### Extracted data entries:
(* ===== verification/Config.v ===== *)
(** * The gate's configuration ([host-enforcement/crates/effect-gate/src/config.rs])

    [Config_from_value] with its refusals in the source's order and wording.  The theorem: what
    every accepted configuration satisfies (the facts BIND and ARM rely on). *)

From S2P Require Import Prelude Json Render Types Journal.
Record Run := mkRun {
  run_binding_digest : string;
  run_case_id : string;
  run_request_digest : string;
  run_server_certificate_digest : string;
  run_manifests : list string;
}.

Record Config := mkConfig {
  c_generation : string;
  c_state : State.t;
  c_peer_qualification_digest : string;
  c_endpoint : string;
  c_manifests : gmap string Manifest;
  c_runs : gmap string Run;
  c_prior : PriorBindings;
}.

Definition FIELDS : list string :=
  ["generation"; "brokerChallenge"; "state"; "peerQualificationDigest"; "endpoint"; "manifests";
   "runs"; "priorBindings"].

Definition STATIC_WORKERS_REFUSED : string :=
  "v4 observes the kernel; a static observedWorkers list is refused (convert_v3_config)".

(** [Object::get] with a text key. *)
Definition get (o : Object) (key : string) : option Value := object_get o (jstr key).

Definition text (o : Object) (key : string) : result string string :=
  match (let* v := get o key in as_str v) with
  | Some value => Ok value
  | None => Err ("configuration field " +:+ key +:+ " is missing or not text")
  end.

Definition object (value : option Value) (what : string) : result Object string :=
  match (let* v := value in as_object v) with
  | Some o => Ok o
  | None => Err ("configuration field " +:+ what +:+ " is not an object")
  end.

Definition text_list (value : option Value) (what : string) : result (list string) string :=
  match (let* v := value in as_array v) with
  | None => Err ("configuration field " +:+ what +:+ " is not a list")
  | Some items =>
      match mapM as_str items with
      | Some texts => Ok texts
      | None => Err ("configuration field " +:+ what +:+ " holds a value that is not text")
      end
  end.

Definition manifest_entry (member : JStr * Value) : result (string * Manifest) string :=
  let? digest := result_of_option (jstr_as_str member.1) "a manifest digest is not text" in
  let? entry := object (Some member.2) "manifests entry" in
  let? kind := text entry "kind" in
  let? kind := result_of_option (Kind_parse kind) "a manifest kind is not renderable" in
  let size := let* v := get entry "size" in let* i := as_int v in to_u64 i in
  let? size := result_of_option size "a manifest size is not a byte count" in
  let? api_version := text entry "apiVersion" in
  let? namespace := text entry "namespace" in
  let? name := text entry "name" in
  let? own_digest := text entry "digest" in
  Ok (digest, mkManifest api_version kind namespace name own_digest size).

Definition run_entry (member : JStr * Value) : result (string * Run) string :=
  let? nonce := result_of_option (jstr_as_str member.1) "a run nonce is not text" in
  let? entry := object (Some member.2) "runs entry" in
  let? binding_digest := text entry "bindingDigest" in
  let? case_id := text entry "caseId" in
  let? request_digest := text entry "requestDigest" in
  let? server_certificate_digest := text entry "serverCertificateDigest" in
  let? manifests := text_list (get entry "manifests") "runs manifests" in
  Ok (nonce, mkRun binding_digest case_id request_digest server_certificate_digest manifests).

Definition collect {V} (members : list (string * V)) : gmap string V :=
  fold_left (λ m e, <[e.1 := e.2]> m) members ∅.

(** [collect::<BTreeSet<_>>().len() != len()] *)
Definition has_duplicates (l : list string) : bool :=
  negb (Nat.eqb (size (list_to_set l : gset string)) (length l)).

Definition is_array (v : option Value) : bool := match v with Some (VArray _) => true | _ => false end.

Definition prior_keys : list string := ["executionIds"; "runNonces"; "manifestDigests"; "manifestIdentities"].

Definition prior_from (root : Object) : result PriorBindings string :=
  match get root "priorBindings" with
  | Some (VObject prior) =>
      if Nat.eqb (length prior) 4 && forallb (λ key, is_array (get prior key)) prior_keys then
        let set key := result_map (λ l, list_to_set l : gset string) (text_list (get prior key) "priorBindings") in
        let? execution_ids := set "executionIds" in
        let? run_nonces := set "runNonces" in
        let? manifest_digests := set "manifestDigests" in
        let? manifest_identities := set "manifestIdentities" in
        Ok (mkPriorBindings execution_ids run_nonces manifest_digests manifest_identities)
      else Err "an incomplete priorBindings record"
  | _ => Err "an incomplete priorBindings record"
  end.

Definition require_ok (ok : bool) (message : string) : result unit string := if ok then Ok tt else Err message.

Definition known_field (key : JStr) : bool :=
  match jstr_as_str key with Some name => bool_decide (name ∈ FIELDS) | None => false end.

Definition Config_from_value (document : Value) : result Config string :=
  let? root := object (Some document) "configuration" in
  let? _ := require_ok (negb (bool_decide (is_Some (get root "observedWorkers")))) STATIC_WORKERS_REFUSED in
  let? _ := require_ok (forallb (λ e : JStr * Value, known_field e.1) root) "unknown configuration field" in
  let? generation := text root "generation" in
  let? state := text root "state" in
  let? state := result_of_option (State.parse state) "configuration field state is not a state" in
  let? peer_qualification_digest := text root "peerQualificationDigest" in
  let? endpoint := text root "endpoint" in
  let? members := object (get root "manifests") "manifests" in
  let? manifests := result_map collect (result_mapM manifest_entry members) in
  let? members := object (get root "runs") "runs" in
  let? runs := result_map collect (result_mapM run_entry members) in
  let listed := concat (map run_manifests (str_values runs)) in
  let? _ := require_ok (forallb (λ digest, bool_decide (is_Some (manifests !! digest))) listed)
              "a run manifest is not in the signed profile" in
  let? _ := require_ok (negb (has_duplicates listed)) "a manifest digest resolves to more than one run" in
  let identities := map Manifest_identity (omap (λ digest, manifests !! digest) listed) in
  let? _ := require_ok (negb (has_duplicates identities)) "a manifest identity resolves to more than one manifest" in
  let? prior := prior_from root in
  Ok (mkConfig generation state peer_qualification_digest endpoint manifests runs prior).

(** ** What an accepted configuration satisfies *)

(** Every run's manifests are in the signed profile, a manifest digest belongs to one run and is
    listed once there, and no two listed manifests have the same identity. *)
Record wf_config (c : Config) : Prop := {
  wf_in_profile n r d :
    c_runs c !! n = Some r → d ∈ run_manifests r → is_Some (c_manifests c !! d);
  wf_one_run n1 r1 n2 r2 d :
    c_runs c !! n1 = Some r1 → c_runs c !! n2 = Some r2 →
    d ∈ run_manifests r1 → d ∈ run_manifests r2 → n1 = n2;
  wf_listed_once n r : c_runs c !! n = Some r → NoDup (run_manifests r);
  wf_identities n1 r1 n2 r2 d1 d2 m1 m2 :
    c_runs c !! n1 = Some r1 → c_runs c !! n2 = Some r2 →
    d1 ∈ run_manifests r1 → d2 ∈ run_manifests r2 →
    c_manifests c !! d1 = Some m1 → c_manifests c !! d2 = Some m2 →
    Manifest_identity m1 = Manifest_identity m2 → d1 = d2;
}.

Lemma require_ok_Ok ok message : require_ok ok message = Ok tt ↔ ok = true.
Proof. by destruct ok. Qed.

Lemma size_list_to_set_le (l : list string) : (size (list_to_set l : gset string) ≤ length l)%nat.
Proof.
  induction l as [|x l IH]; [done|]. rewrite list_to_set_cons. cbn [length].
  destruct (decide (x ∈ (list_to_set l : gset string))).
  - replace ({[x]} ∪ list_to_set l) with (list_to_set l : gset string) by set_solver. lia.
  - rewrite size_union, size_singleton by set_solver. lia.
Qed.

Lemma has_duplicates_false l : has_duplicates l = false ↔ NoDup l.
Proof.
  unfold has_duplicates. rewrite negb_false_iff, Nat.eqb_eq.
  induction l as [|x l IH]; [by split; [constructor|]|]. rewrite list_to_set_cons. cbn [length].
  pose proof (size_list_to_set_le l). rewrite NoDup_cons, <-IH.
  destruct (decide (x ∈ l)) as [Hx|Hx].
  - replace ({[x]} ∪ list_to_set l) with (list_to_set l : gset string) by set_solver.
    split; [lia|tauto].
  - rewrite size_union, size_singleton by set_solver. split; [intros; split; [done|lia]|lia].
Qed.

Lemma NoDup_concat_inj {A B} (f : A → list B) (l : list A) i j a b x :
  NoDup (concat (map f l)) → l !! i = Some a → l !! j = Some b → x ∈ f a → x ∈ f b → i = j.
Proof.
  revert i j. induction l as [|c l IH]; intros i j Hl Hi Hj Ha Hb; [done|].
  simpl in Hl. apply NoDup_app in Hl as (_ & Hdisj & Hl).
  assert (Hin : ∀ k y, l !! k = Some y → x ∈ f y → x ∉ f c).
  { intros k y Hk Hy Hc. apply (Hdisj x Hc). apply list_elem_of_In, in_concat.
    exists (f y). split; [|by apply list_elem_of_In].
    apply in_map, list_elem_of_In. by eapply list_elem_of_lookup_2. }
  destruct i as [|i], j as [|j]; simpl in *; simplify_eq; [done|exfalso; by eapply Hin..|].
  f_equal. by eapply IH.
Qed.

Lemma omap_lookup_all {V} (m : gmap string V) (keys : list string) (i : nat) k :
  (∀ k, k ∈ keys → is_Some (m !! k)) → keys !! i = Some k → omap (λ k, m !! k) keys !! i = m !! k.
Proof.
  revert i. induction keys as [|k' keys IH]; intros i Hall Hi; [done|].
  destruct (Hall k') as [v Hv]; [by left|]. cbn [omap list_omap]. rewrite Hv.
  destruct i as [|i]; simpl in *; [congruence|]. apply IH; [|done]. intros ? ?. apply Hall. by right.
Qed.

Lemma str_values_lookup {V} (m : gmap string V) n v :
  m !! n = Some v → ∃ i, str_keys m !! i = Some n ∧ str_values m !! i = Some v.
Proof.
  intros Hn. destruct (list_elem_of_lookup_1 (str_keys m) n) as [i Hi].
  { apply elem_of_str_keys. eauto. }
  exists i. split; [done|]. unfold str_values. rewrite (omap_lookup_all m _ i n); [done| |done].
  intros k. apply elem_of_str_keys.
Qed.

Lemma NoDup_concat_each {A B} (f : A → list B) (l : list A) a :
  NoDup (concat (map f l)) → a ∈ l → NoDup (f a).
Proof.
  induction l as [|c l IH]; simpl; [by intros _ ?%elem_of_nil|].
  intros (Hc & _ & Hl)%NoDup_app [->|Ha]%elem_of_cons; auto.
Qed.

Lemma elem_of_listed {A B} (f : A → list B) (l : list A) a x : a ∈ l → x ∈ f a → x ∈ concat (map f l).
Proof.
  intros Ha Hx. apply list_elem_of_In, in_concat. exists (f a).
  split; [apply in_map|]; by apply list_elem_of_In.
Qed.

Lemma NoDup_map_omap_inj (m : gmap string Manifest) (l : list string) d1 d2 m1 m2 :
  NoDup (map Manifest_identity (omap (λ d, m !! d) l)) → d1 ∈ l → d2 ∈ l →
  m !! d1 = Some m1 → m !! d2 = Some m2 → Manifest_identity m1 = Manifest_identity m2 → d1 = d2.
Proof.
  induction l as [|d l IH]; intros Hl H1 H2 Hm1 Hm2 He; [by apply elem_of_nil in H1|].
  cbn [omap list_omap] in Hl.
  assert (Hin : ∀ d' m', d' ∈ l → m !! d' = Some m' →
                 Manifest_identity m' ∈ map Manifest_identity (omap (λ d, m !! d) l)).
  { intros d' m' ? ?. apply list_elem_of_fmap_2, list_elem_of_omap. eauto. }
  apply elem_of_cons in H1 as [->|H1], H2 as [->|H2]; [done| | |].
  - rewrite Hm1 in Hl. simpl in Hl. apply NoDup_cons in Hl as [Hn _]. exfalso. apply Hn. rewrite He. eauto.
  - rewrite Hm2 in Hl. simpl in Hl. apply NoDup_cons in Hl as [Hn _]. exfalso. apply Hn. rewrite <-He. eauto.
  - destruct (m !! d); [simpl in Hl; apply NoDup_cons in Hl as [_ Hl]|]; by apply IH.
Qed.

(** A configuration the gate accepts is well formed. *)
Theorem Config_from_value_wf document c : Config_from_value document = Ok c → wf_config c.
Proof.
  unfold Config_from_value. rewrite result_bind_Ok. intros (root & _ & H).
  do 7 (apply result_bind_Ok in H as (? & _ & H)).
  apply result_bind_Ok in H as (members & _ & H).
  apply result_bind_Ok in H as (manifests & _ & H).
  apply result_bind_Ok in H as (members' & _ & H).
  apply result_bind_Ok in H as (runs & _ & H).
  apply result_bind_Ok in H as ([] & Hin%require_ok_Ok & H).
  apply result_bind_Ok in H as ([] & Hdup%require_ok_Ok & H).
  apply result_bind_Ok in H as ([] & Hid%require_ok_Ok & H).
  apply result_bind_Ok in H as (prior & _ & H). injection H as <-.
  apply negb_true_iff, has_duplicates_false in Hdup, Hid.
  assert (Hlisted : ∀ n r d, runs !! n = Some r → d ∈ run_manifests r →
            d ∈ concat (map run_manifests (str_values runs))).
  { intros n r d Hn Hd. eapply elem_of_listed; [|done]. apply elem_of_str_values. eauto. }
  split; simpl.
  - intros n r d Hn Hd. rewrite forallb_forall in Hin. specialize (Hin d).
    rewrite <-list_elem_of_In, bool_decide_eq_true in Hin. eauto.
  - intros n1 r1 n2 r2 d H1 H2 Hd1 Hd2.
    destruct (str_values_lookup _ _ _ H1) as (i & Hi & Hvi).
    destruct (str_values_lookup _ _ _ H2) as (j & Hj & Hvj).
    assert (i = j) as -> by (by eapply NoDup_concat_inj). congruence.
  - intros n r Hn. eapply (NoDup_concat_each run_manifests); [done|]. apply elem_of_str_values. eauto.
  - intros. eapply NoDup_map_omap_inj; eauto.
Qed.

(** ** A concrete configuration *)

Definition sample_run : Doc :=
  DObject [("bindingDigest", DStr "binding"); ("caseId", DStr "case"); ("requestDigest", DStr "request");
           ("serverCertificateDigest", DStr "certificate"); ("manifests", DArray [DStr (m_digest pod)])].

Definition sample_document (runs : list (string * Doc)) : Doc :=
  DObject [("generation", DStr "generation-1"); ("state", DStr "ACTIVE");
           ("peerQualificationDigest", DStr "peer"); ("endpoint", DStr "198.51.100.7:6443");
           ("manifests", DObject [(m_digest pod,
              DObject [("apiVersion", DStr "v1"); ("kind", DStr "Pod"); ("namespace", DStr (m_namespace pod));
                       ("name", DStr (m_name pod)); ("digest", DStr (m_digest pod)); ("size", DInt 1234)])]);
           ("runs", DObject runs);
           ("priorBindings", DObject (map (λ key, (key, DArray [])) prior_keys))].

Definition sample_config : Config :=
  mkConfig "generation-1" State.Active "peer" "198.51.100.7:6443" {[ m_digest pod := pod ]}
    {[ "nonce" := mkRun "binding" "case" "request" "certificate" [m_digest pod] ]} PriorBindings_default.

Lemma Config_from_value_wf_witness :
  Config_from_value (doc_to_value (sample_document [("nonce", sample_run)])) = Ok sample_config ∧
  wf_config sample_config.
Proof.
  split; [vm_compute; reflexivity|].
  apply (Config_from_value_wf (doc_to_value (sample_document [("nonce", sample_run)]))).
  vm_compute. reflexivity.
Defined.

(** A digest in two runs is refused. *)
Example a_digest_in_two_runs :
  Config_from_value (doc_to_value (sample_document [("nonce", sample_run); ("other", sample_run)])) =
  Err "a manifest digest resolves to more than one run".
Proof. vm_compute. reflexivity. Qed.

### EXERCISE DIRECTIONS:
Copy out every line of the entries where the string "signed" shows up.

### WRITTEN SOLUTION:
              "a run manifest is not in the signed profile" in
(** Every run's manifests are in the signed profile, a manifest digest belongs to one run and is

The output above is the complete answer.